In the entries that follow, copy exactly each line from the first through the line with "[window_size], [max_retries]) are [Z].".

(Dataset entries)
——————————

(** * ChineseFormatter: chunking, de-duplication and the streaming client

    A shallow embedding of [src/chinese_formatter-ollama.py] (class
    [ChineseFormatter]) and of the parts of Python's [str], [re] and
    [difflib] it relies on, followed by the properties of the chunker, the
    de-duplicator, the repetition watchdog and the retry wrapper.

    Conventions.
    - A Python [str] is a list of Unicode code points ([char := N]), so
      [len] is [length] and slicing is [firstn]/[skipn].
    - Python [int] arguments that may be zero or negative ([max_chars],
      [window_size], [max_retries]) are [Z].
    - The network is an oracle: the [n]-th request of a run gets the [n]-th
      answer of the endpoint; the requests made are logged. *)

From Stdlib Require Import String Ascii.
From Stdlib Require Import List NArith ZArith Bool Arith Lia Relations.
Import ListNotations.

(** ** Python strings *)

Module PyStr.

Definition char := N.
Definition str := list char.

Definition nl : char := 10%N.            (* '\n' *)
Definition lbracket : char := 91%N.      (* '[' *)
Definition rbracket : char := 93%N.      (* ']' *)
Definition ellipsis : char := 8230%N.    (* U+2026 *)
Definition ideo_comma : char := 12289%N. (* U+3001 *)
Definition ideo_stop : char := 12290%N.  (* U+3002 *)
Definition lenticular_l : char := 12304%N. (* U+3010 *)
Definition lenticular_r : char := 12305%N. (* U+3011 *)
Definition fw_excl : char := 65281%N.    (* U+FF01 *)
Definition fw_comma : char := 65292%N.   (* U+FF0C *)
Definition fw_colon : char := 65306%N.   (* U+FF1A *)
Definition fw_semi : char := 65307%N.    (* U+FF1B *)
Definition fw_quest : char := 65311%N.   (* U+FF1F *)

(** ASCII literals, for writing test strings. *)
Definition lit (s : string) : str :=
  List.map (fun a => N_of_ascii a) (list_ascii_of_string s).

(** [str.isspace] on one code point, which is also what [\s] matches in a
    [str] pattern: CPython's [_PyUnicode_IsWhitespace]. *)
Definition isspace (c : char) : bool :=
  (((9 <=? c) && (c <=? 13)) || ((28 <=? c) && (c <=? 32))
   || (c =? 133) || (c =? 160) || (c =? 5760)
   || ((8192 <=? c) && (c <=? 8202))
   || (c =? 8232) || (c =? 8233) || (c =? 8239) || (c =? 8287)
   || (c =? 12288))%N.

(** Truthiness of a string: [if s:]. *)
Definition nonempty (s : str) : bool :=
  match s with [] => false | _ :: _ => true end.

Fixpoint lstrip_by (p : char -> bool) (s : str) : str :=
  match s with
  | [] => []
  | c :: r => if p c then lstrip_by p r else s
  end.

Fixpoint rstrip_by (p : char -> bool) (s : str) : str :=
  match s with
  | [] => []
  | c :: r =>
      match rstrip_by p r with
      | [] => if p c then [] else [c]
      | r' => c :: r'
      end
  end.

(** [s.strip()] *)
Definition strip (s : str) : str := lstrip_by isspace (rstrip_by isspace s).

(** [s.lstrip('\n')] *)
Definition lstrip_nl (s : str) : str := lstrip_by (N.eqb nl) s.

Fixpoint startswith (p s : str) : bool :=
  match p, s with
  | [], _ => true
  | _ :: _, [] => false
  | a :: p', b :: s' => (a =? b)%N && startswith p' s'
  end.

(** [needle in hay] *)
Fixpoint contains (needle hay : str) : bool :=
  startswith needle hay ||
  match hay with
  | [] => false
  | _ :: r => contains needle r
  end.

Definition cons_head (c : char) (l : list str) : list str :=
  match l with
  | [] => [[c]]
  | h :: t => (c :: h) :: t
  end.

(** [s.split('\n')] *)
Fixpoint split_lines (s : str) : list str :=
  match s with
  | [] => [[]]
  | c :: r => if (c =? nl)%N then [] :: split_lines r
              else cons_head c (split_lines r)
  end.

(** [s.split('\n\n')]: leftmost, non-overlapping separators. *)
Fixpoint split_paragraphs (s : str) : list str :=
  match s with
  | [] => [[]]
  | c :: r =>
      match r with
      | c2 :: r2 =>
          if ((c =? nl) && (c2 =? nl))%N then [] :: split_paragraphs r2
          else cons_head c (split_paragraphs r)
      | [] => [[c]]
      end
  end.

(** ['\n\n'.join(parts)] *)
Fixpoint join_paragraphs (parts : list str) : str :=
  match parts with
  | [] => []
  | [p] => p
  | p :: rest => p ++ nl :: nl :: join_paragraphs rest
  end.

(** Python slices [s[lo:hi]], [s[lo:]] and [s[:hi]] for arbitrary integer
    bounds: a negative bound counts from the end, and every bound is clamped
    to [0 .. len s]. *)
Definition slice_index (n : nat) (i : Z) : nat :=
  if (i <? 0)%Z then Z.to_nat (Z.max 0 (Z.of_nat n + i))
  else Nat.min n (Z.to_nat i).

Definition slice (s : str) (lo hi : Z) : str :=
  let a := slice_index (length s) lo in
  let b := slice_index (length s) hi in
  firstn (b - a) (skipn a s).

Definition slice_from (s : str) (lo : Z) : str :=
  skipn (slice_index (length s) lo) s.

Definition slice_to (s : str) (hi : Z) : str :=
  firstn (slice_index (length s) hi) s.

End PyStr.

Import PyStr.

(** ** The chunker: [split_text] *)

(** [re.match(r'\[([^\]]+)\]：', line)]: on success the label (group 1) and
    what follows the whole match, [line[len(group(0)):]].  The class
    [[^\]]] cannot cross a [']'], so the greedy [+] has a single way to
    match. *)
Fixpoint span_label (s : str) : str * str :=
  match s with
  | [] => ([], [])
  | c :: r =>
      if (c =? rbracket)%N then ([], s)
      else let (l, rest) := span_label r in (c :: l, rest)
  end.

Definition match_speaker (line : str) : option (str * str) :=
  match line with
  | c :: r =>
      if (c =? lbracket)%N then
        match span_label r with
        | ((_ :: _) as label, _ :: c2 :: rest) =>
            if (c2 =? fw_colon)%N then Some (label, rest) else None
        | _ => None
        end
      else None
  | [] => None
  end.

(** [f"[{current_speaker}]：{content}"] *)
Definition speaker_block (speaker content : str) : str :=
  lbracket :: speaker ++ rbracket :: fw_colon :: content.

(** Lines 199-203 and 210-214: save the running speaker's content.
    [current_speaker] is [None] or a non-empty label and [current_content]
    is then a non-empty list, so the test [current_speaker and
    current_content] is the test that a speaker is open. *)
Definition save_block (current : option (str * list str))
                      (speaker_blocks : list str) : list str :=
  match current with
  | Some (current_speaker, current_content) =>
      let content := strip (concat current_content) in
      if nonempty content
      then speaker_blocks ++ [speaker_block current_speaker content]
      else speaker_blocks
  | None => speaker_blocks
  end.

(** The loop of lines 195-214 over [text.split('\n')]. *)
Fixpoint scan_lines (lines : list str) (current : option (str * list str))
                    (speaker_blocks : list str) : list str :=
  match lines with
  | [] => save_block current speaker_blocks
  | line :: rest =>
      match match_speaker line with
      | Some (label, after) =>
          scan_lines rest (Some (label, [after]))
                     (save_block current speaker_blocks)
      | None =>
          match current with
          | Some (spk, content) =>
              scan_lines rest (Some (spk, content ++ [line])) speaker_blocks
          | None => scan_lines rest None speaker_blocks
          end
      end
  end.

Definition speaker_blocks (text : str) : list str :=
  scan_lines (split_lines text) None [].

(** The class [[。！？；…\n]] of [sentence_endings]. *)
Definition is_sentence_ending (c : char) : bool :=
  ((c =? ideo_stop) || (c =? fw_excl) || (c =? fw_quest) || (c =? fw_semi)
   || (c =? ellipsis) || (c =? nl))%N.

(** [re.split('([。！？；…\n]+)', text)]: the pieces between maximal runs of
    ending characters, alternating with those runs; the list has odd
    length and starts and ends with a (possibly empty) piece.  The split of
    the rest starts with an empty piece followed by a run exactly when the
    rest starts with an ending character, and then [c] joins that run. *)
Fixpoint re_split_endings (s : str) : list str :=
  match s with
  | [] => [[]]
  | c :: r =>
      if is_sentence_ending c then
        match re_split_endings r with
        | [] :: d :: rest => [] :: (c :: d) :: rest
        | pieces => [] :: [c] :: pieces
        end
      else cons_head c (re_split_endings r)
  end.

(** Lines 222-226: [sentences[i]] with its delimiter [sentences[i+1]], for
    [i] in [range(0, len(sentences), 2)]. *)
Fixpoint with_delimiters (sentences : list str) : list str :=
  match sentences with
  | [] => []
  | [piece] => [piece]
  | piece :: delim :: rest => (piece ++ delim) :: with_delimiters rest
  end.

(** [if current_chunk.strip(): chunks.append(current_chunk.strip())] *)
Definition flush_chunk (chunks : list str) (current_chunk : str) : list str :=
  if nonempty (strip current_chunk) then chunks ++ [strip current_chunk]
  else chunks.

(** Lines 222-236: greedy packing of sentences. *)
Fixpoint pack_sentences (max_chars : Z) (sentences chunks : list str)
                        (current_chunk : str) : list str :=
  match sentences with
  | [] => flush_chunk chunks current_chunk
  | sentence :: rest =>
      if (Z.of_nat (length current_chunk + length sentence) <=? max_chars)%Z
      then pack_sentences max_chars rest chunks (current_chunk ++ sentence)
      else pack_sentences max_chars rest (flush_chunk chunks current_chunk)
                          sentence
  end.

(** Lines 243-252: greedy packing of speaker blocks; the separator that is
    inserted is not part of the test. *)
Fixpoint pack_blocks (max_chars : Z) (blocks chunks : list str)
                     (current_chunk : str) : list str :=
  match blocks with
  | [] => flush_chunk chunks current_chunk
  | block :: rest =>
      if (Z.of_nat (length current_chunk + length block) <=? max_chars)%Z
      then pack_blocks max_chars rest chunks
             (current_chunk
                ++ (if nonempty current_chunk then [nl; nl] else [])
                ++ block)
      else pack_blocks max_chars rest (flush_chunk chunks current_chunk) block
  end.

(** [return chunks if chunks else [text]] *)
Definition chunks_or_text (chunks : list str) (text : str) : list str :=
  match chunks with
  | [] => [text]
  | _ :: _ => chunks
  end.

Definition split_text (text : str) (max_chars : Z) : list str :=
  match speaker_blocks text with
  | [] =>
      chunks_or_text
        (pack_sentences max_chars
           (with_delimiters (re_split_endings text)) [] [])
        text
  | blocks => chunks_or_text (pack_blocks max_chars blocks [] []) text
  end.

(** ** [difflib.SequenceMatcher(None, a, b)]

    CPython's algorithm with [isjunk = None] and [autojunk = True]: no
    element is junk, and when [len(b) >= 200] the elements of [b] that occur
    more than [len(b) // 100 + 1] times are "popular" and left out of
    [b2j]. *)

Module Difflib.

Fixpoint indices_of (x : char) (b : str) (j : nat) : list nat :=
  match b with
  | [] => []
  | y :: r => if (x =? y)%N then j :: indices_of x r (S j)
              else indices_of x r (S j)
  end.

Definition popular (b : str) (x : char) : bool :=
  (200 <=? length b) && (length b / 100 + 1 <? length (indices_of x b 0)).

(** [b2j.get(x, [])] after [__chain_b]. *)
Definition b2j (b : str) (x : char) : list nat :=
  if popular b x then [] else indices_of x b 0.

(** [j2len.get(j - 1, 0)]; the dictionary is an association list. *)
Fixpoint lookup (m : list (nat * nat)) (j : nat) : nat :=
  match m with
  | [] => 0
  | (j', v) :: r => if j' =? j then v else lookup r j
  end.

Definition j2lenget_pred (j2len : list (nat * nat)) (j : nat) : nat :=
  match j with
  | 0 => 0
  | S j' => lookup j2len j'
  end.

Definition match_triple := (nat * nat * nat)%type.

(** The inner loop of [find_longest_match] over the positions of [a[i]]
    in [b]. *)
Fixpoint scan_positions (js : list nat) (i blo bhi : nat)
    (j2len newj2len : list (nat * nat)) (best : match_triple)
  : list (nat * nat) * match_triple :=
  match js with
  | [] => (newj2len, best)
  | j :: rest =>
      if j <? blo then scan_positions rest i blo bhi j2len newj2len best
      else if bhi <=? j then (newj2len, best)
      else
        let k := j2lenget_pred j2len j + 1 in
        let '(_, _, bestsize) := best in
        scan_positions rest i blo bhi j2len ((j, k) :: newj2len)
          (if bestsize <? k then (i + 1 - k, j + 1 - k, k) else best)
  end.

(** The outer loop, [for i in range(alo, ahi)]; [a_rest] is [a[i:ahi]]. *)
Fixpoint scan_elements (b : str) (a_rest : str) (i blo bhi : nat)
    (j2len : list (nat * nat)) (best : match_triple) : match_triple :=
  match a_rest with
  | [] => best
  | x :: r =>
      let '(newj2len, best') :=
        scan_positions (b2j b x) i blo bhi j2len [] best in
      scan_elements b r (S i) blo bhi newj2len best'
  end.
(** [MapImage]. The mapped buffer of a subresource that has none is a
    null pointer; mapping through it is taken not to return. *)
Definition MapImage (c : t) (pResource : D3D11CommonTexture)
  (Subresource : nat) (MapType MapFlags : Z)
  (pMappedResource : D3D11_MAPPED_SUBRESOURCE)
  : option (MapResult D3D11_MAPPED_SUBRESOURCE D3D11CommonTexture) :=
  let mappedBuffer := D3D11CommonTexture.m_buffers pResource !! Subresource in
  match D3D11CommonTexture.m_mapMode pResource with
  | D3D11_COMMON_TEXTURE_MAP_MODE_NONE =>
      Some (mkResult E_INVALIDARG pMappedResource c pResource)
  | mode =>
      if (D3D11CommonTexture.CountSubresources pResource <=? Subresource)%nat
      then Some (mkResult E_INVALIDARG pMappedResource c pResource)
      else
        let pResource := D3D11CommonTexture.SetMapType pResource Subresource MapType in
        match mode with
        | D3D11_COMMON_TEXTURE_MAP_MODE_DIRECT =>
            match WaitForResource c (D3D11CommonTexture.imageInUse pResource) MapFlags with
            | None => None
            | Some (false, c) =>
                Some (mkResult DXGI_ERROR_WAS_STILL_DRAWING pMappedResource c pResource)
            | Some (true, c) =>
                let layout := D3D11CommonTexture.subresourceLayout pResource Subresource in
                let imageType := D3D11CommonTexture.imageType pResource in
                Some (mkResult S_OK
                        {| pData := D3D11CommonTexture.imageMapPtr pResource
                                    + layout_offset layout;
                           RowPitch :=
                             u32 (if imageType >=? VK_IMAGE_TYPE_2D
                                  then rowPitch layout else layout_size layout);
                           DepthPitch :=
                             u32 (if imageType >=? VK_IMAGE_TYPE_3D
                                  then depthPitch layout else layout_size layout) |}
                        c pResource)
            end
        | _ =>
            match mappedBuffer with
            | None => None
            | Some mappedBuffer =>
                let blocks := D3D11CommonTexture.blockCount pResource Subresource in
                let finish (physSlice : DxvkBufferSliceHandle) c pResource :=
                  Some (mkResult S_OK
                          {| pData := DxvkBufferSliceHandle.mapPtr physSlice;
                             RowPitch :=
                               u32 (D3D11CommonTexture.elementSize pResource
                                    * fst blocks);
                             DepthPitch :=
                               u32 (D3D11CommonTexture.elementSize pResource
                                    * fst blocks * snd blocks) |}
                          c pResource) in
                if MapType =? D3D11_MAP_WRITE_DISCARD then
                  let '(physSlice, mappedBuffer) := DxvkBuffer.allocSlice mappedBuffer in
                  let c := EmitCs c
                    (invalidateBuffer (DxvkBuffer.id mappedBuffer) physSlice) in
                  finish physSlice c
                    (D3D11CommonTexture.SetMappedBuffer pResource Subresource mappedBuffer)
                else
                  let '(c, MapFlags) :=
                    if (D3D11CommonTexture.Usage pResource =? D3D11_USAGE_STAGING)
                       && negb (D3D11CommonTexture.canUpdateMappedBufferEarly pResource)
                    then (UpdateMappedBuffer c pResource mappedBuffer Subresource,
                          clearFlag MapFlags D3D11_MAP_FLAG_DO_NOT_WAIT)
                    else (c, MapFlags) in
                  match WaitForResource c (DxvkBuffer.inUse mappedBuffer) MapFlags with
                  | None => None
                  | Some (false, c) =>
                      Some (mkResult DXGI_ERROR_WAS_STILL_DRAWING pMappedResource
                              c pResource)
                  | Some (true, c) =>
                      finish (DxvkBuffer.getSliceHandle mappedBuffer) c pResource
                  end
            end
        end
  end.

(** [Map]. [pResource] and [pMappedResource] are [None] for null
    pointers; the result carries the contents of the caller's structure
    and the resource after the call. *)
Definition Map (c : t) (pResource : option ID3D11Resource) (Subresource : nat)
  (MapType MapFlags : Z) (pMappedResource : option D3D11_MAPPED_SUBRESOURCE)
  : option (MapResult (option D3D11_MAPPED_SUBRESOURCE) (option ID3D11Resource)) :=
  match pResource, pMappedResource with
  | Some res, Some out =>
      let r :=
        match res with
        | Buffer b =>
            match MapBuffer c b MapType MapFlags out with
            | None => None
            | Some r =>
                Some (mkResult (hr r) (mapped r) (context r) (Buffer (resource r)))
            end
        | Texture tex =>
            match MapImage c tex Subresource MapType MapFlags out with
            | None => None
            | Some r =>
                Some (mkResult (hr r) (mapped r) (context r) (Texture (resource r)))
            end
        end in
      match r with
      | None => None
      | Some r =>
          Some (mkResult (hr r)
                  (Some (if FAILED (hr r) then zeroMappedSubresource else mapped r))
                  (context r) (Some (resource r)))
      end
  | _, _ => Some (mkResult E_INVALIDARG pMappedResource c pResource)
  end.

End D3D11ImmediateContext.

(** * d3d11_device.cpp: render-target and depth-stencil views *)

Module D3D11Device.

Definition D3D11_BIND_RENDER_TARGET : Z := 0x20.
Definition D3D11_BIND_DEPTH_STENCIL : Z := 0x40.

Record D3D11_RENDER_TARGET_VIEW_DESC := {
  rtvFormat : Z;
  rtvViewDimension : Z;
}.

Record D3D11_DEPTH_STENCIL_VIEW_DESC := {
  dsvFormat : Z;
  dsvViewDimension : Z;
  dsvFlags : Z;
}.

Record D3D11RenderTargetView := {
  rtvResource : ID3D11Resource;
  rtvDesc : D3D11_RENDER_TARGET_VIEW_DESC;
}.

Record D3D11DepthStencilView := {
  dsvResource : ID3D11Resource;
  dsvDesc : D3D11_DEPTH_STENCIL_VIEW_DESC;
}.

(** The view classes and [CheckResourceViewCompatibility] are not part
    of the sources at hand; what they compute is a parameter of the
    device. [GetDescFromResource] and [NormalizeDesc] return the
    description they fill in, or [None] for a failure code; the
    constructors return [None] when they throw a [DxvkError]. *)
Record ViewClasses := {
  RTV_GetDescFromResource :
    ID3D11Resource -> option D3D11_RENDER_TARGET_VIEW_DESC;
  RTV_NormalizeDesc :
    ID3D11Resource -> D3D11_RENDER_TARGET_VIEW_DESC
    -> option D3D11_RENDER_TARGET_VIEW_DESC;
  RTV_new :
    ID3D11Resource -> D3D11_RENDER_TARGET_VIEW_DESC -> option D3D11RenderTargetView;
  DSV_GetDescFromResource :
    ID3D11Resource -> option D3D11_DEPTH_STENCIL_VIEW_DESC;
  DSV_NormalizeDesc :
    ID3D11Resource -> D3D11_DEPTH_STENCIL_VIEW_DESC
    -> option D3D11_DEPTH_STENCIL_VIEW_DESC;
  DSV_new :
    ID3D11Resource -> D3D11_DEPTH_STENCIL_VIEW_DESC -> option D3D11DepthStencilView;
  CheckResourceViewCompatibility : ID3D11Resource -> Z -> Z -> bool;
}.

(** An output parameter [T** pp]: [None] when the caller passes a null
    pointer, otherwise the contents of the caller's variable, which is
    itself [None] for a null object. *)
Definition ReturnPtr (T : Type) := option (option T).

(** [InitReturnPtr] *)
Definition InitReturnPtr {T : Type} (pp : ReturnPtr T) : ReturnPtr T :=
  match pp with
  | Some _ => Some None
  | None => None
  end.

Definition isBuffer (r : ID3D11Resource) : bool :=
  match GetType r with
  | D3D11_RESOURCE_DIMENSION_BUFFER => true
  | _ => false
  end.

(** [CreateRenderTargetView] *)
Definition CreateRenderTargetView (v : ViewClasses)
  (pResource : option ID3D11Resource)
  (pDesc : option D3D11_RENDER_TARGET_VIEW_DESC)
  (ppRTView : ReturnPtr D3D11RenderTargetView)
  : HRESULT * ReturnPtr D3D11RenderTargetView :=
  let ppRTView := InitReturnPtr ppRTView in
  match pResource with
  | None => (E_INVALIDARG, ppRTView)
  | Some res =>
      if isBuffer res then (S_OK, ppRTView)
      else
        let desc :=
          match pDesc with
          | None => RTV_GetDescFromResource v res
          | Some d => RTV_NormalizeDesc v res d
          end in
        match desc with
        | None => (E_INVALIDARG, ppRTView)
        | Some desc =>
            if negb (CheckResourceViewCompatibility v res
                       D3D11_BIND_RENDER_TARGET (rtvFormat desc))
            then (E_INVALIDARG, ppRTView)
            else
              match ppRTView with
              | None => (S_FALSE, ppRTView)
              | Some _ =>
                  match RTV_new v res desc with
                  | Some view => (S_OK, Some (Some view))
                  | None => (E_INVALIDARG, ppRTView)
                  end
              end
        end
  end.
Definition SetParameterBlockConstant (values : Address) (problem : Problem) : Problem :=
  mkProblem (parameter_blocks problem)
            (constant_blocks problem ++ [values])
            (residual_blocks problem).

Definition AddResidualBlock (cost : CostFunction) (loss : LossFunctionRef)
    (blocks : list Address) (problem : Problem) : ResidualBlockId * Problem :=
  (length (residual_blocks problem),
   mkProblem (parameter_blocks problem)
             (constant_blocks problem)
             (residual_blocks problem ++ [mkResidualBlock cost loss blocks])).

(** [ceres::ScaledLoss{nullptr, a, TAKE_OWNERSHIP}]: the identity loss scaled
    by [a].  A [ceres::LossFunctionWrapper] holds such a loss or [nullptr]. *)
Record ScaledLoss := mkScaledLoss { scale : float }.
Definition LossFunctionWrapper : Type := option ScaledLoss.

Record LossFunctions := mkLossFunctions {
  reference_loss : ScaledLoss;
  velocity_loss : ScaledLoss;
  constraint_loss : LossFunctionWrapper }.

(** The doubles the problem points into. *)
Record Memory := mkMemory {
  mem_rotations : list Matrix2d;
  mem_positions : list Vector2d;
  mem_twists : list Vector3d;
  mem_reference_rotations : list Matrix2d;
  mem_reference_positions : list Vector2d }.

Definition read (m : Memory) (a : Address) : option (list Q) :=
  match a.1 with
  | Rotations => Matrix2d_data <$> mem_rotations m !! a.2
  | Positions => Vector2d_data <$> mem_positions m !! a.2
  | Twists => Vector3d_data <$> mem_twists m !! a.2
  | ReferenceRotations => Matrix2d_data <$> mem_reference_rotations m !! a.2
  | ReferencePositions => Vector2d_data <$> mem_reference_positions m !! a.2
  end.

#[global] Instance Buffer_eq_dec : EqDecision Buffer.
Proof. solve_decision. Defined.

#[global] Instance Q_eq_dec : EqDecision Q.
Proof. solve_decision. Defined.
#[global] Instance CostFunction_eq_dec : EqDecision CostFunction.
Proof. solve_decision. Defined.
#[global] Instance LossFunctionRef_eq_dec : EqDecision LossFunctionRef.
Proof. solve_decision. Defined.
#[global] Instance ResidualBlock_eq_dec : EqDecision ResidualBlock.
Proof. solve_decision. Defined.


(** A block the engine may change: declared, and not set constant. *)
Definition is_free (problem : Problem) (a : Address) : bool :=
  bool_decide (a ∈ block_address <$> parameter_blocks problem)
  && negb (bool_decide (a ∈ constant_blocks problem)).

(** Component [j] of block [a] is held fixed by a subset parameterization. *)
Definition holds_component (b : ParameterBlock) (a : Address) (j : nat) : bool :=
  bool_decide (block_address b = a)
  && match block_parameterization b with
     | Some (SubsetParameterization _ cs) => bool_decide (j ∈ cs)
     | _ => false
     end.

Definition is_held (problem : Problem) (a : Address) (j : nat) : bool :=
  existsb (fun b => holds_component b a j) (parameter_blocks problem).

——————————

- _Answer box_
(** * ChineseFormatter: chunking, de-duplication and the streaming client

    A shallow embedding of [src/chinese_formatter-ollama.py] (class
    [ChineseFormatter]) and of the parts of Python's [str], [re] and
    [difflib] it relies on, followed by the properties of the chunker, the
    de-duplicator, the repetition watchdog and the retry wrapper.

    Conventions.
    - A Python [str] is a list of Unicode code points ([char := N]), so
      [len] is [length] and slicing is [firstn]/[skipn].
    - Python [int] arguments that may be zero or negative ([max_chars],
      [window_size], [max_retries]) are [Z].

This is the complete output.